[Stored data]
*** Block opens ***

(* ===== verification/RegistryClaims.v ===== *)
(** * What holds of the registry

    The properties of values, keys, saving and sequences of operations. *)

From Stdlib Require Import ZArith Lia Sorted.
From stdpp Require Import base list numbers option gmap.
From S2P Require Import Prelude Unicode UnicodeTheorems Memory Registry RegistryTree RegistrySearch RegistryValues RegistryOrder RegistryForest RegistryCreate RegistryDelete RegistryRename RegistryMarks RegistrySteps.

#[local] Open Scope Z_scope.
#[local] Open Scope server_scope.

(** ** Sequences of operations *)

(** C17: starting from a well-formed registry, every registry that operations lead
    to is well formed, and every operation on it runs to completion: arrays stay
    sorted and within their allocated size, children and parents know each other,
    no loop runs on and no key is missing.  Operations name keys that exist, and a new
    key has a new address; arrays have fewer than 2^30 elements.  Left out are what
    is shown to break: renaming a key so that it goes directly behind its own place,
    and creating a key with an empty name in one that has no parent.  Paths may hold
    any characters; the lookup of the paths in symbolic links ends with an error or
    at a key. *)
Theorem registry_ops_ok casemap lookup_absolute r0 r :
  reg_ok casemap r0 -> reachable casemap lookup_absolute r0 r ->
  reg_ok casemap r /\ forall op e, admissible casemap lookup_absolute r op -> exists r' e', run_op casemap lookup_absolute r op e = (Some r', e') /\ reg_ok casemap r'.
Proof. intros R0 H. pose proof (reachable_ok casemap lookup_absolute r0 r R0 H) as R. split; [done|]. intros op e Ha. by apply run_op_ok. Qed.

(** A namespace in which the path of every link leads to the key R. *)
Definition to_root (r : registry) (path : list Z) : M (option (Z * list Z)) :=
  match keys r !! 1 with
  | Some k => if symlink k then fail STATUS_OBJECT_NAME_NOT_FOUND None else ret (Some (1, []))
  | None => fail STATUS_OBJECT_NAME_NOT_FOUND None
  end.

Lemma to_root_ok casemap r : absolute_ok casemap to_root r.
Proof.
  intros path e. unfold to_root. destruct (keys r !! 1) as [k|] eqn:Hk; [|done]. destruct (symlink k) eqn:Hl; [done|].
  cbn. exists k. split; [done|]. split; [done|]. by left.
Qed.

Lemma registry_ops_ok_witness : exists r', run_op no_case to_root (sample_registry sample_values) (OpCreateKey 5 1 [97; 92; 98; 92] 0 0) (mk_senv 0 []) = (Some r', mk_senv 0 []) /\ reg_ok no_case r'.
Proof.
  destruct (registry_ops_ok no_case to_root (sample_registry sample_values) (sample_registry sample_values) sample_ok (reach_start _ _ _)) as [_ H].
  destruct (H (OpCreateKey 5 1 [97; 92; 98; 92] 0 0) (mk_senv 0 [])) as (r' & e' & E & R').
  - split; [reflexivity|]. split; [apply to_root_ok|]. split; [|by eexists].
    intros b kb Hb. apply elem_of_map_to_list in Hb. vm_compute in Hb. repeat (apply elem_of_cons in Hb as [Hb|Hb]; [injection Hb as -> ->; done|]). by apply not_elem_of_nil in Hb.
  - exists r'. split; [|exact R']. rewrite E. f_equal.
    assert (He : e' = snd (run_op no_case to_root (sample_registry sample_values) (OpCreateKey 5 1 [97; 92; 98; 92] 0 0) (mk_senv 0 []))) by (by rewrite E). by rewrite He.
Defined.

(** ** Values *)

Lemma predef_contents k k' vs nb : contents k' = contents (set_values k vs nb) -> has_bits (k_flags k) KEY_PREDEF = false -> has_bits (k_flags k') KEY_PREDEF = false.
Proof. intros E <-. exact (contents_flags _ _ KEY_PREDEF E eq_refl). Qed.

(** C18: set_value, when it has memory and the name is not too long, makes
    get_value reply with that type and data for the name in any case (without data
    and with STATUS_NO_MEMORY when there is no memory for the reply), and changes no
    other name and no other key.  While the places of the enumeration are numbered
    without gaps a value keeps its place, a new one gets the place after the last,
    and every other place has the same value as before.  The events of those who watch the
    key or a subtree it belongs to are signaled, unless the value was there already. *)
Theorem registry_values_correct casemap r a l k name type data e :
  reg_ok casemap r -> chain r (Some a) (a :: l) -> keys r !! a = Some k -> Z.of_nat (length (values k)) < 2 ^ 30 ->
  has_bits (k_flags k) KEY_PREDEF = false -> link_denied casemap k name type = false ->
  exists r' e' ok, set_value casemap r a name type data e = (Some r', e') /\ reg_ok casemap r' /\
    (allocs e = [] -> Z.of_nat (length name) <= MAX_VALUE_LEN -> ok = true /\ e' = e) /\
    (forall name' max_size e1, get_value casemap r' a name' max_size e1 =
       if decide (ok = true /\ cmp_name casemap name' name = 0) then reply_value type data max_size e1 else get_value casemap r a name' max_size e1) /\
    (orders_ok k -> exists k', keys r' !! a = Some k' /\ orders_ok k' /\
       forall i, value_at k' i = if decide (ok = true /\ i = v_order (stored casemap (values k) name type data))
                                 then Some (stored casemap (values k) name type data) else value_at k i) /\
    signaled_events r' = signaled_events r ++
      (if ok && negb (identical casemap (values k) name type data) then touch_events r a l REG_NOTIFY_CHANGE_LAST_SET else []) /\
    forall b, b <> a -> contents <$> keys r' !! b = contents <$> keys r !! b.
Proof.
  intros R C Hk Hl Hp Hd. pose proof (ko_values _ _ _ _ (ro_keys _ _ R a k Hk)) as V.
  destruct (set_value_run casemap r a l k name type data e C Hk V Hl Hp Hd) as (r' & e' & k' & ok & E & S & A). exists r', e', ok. split; [done|].
  pose proof (sr_rest _ _ _ _ _ _ _ _ _ _ _ S) as Er. pose proof (sr_ok _ _ _ _ _ _ _ _ _ _ _ S) as V'. pose proof (sr_key _ _ _ _ _ _ _ _ _ _ _ S) as Hk'.
  pose proof (sr_values _ _ _ _ _ _ _ _ _ _ _ S) as Sv. split; [|split; [done|split; [|split; [|split; [apply S|apply S]]]]].
  - apply (values_reg_ok casemap r r' a k k'); [done..|apply S].
  - intros name' max_size e1. rewrite (get_value_run casemap r' a k' name' max_size e1 Hk' V' (predef_contents _ _ _ _ Er Hp)), (get_value_run casemap r a k name' max_size e1 Hk V Hp).
    destruct ok.
    + rewrite (updates_value casemap _ _ _ _ _ (vo_sorted _ _ V) Sv name'). destruct (decide (cmp_name casemap name' name = 0)) as [E0|E0].
      * rewrite decide_True by done. unfold stored. by destruct (value_of casemap (values k) name).
      * by rewrite decide_False by (by intros [_ ?]).
    + rewrite Sv. by rewrite decide_False by (by intros [? _]).
  - intros O. exists k'. split; [done|]. destruct ok.
    + split; [by apply (ud_orders _ _ _ _ _ _ Sv)|]. intros i. rewrite (updates_value_at casemap k k' name type data) by done.
      destruct (decide (i = _)) as [Hi|Hi]; [by rewrite decide_True|by rewrite decide_False by (by intros [_ ?])].
    + unfold orders_ok, value_at. rewrite Sv. split; [done|]. intros i. by rewrite decide_False by (by intros [? _]).
Qed.

Lemma registry_values_correct_witness :
  exists r', fst (set_value no_case (sample_registry sample_values) 2 [97] 1 [65; 0] (mk_senv 0 [])) = Some r' /\
    get_value no_case r' 2 [97] 100 (mk_senv 0 []) = reply_value 1 [65; 0] 100 (mk_senv 0 []) /\
    get_value no_case r' 2 [98] 100 (mk_senv 0 []) = reply_value 4 [1; 0; 0; 0] 100 (mk_senv 0 []).
Proof.
  destruct (registry_values_correct no_case (sample_registry sample_values) 2 [1] (sample_key [97] (Some 1) [4] sample_values 0) [97] 1 [65; 0] (mk_senv 0 []) sample_ok) as (r' & e' & ok & E & _ & A & G & _).
  - by apply (chain_list_ok 4).
  - reflexivity.
  - done.
  - done.
  - done.
  - destruct (A eq_refl ltac:(done)) as [Hok _]. exists r'. rewrite E. split; [done|]. rewrite !G, Hok. split; done.
Defined.

(** Delete_value removes exactly the value of the name in any case, or fails
    with STATUS_OBJECT_NAME_NOT_FOUND when there is none; no other name and no
    other key changes, and the events of those who watch the key are signaled.
    The places of the enumeration stay numbered without gaps when no value further
    on in the array than the next one has a later place than the deleted one. *)
Lemma delete_value_ok casemap r a l k name e :
  reg_ok casemap r -> chain r (Some a) (a :: l) -> keys r !! a = Some k -> has_bits (k_flags k) KEY_PREDEF = false ->
  exists r' e', delete_value casemap r a name e = (Some r', e') /\ reg_ok casemap r' /\
    match value_of casemap (values k) name with
    | None => r' = r /\ error e' = STATUS_OBJECT_NAME_NOT_FOUND
    | Some _ => error e' = error e /\
        (forall name' max_size e1, get_value casemap r' a name' max_size e1 =
           if decide (cmp_name casemap name' name = 0) then (Some (-1, 0, []), mk_senv STATUS_OBJECT_NAME_NOT_FOUND (allocs e1))
           else get_value casemap r a name' max_size e1) /\
        (forall i v, values k !! i = Some v -> cmp_name casemap (v_name v) name = 0 -> orders_ok k ->
           (forall j w, (S i < j)%nat -> values k !! j = Some w -> v_order w < v_order v) -> exists k', keys r' !! a = Some k' /\ orders_ok k') /\
        signaled_events r' = signaled_events r ++ touch_events r a l REG_NOTIFY_CHANGE_LAST_SET /\
        forall b, b <> a -> contents <$> keys r' !! b = contents <$> keys r !! b
    end.
Proof.
  intros R C Hk Hp. pose proof (ko_values _ _ _ _ (ro_keys _ _ R a k Hk)) as V. pose proof (delete_value_run casemap r a l k name e C Hk V Hp) as H.
  destruct (value_of casemap (values k) name) as [v|] eqn:Hv; [|rewrite H; by eexists r, _].
  destruct H as (r' & e' & k' & i & E & Ee & Hk' & Ec & V' & Hi & Evs & Se & Ho). exists r', e'. split; [done|]. split; [by apply (values_reg_ok casemap r r' a k k')|].
  pose proof (proj2 (value_of_some _ _ _ _ Hv)) as Ev. split; [done|]. split; [|split; [|done]].
  2: { intros j w Hj Ew O Hlater. exists k'. split; [done|]. assert (j = i) as ->.
       { apply (sorted_same casemap (v_name <$> values k) j i (v_name w) (v_name v) (vo_sorted _ _ V)); rewrite ?list_lookup_fmap, ?Hj, ?Hi; try done.
         apply cmp_zero in Ew, Ev. apply cmp_zero. congruence. }
       assert (w = v) as -> by congruence. unfold orders_ok. rewrite Evs, without_length by (by eapply lookup_lt_Some). by apply without_orders. }
  intros name' max_size e1.
  rewrite (get_value_run casemap r' a k' name' max_size e1 Hk' V' (predef_contents _ _ _ _ Ec Hp)), (get_value_run casemap r a k name' max_size e1 Hk V Hp), Evs.
  pose proof (without_value_of casemap (values k) i (v_order v) v name (vo_sorted _ _ V) Hi Ev name') as W.
  destruct (decide (cmp_name casemap name' name = 0)); [by destruct (value_of casemap (without _ _ _) name')|].
  destruct (value_of casemap (without _ _ _) name') as [w|], (value_of casemap (values k) name') as [w'|]; try done. by injection W as _ -> ->.
Qed.

(** While the places of the values are numbered without gaps, counting up
    visits every value once.  Deleting the first of three values set in the order
    of their names leaves the places 0 and 2: the enumeration of the two that are
    left fails at 1 with STATUS_OBJECT_NAME_NOT_FOUND, though both can be read. *)
Lemma delete_value_breaks_enumeration :
  (forall k, orders_ok k -> omap (value_at k) (seqZ 0 (Z.of_nat (length (values k)))) ≡ₚ values k) /\
  exists k r' k', keys (sample_registry sample_values) !! 2 = Some k /\ orders_ok k /\
    delete_value no_case (sample_registry sample_values) 2 [98] (mk_senv 0 []) = (Some r', mk_senv 0 []) /\
    keys r' !! 2 = Some k' /\ length (values k') = 2%nat /\
    enum_value r' 2 1 KeyValueFullInformation 100 (mk_senv 0 []) = (Some (0, 0, 0, []), mk_senv STATUS_OBJECT_NAME_NOT_FOUND []) /\
    get_value no_case r' 2 [100] 100 (mk_senv 0 []) = reply_value 4 [3; 0; 0; 0] 100 (mk_senv 0 []).
Proof.
  split; [apply enumeration_perm|]. exists (sample_key [97] (Some 1) [4] sample_values 0). eexists _, _.
  split; [reflexivity|]. split; [apply reflexive_eq; reflexivity|]. split; [vm_compute; reflexivity|]. split; [reflexivity|]. split; [reflexivity|]. split; reflexivity.
Qed.

(** ** Keys *)

Lemma subkey_found casemap r p parent name a : key_ok casemap r p parent -> subkey_of casemap r parent name a ->
  exists i, find_subkey casemap r parent name = Some (true, Z.of_nat i) /\ subkeys parent !! i = Some a.
Proof.
  intros K H. destruct (find_subkey_run casemap r p parent name K) as (names & i & _ & _ & [(E & s & Hs & Hs')|(_ & _ & Hno)]); [|by destruct (Hno a)].
  exists i. split; [done|]. by rewrite (subkey_of_unique casemap r p parent name a s K H Hs').
Qed.

(** A new key is found under its name. *)
Lemma created_found casemap r a p parent n options attributes e r' b e' :
  reg_ok casemap r' -> keys r !! p = Some parent -> keys r !! a = None -> create_outcome casemap r a p parent n options attributes e r' b e' -> reg_ok casemap r ->
  keys r' !! a <> None -> exists parent' i, keys r' !! p = Some parent' /\ find_subkey casemap r' parent' n = Some (true, Z.of_nat i) /\ subkeys parent' !! i = Some a.
Proof.
  intros R' Hp Ha O R Hnew. unfold create_outcome in O. destruct (deleted parent); [by destruct O as [-> _]|]. destruct (_ <? _); [by destruct O as [-> _]|].
  destruct O as [O1 O2]. destruct (subkey_index casemap r p parent n R Hp) as (i & [(_ & s & ks & _ & Hks & _ & Hsub)|(_ & Hno)]); [by destruct (O1 s ks Hsub Hks) as [-> _]|].
  destruct (O2 Hno) as [_ C]. destruct b as [b|]; [|by destruct C]. destruct C as (_ & _ & C). destruct (cr_parent _ _ _ _ _ _ _ _ C) as (parent' & nb & w & Hp' & _ & _ & Hs).
  destruct (subkey_found casemap r' p parent' n a (ro_keys _ _ R' p parent' Hp') Hs) as (j & Ej & Hj). by exists parent', j.
Qed.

*** Block closes ***

Only the lines above from the line containing "k -> has_bits" through the line containing "signaled_events r' = signaled_events r ++ touch_events" should be retyped, exactly and with both ends included.

▸ YOUR RESPONSE:
  reg_ok casemap r -> chain r (Some a) (a :: l) -> keys r !! a = Some k -> has_bits (k_flags k) KEY_PREDEF = false ->
  exists r' e', delete_value casemap r a name e = (Some r', e') /\ reg_ok casemap r' /\
    match value_of casemap (values k) name with
    | None => r' = r /\ error e' = STATUS_OBJECT_NAME_NOT_FOUND
    | Some _ => error e' = error e /\
        (forall name' max_size e1, get_value casemap r' a name' max_size e1 =
           if decide (cmp_name casemap name' name = 0) then (Some (-1, 0, []), mk_senv STATUS_OBJECT_NAME_NOT_FOUND (allocs e1))
           else get_value casemap r a name' max_size e1) /\
        (forall i v, values k !! i = Some v -> cmp_name casemap (v_name v) name = 0 -> orders_ok k ->
           (forall j w, (S i < j)%nat -> values k !! j = Some w -> v_order w < v_order v) -> exists k', keys r' !! a = Some k' /\ orders_ok k') /\
        signaled_events r' = signaled_events r ++ touch_events r a l REG_NOTIFY_CHANGE_LAST_SET /\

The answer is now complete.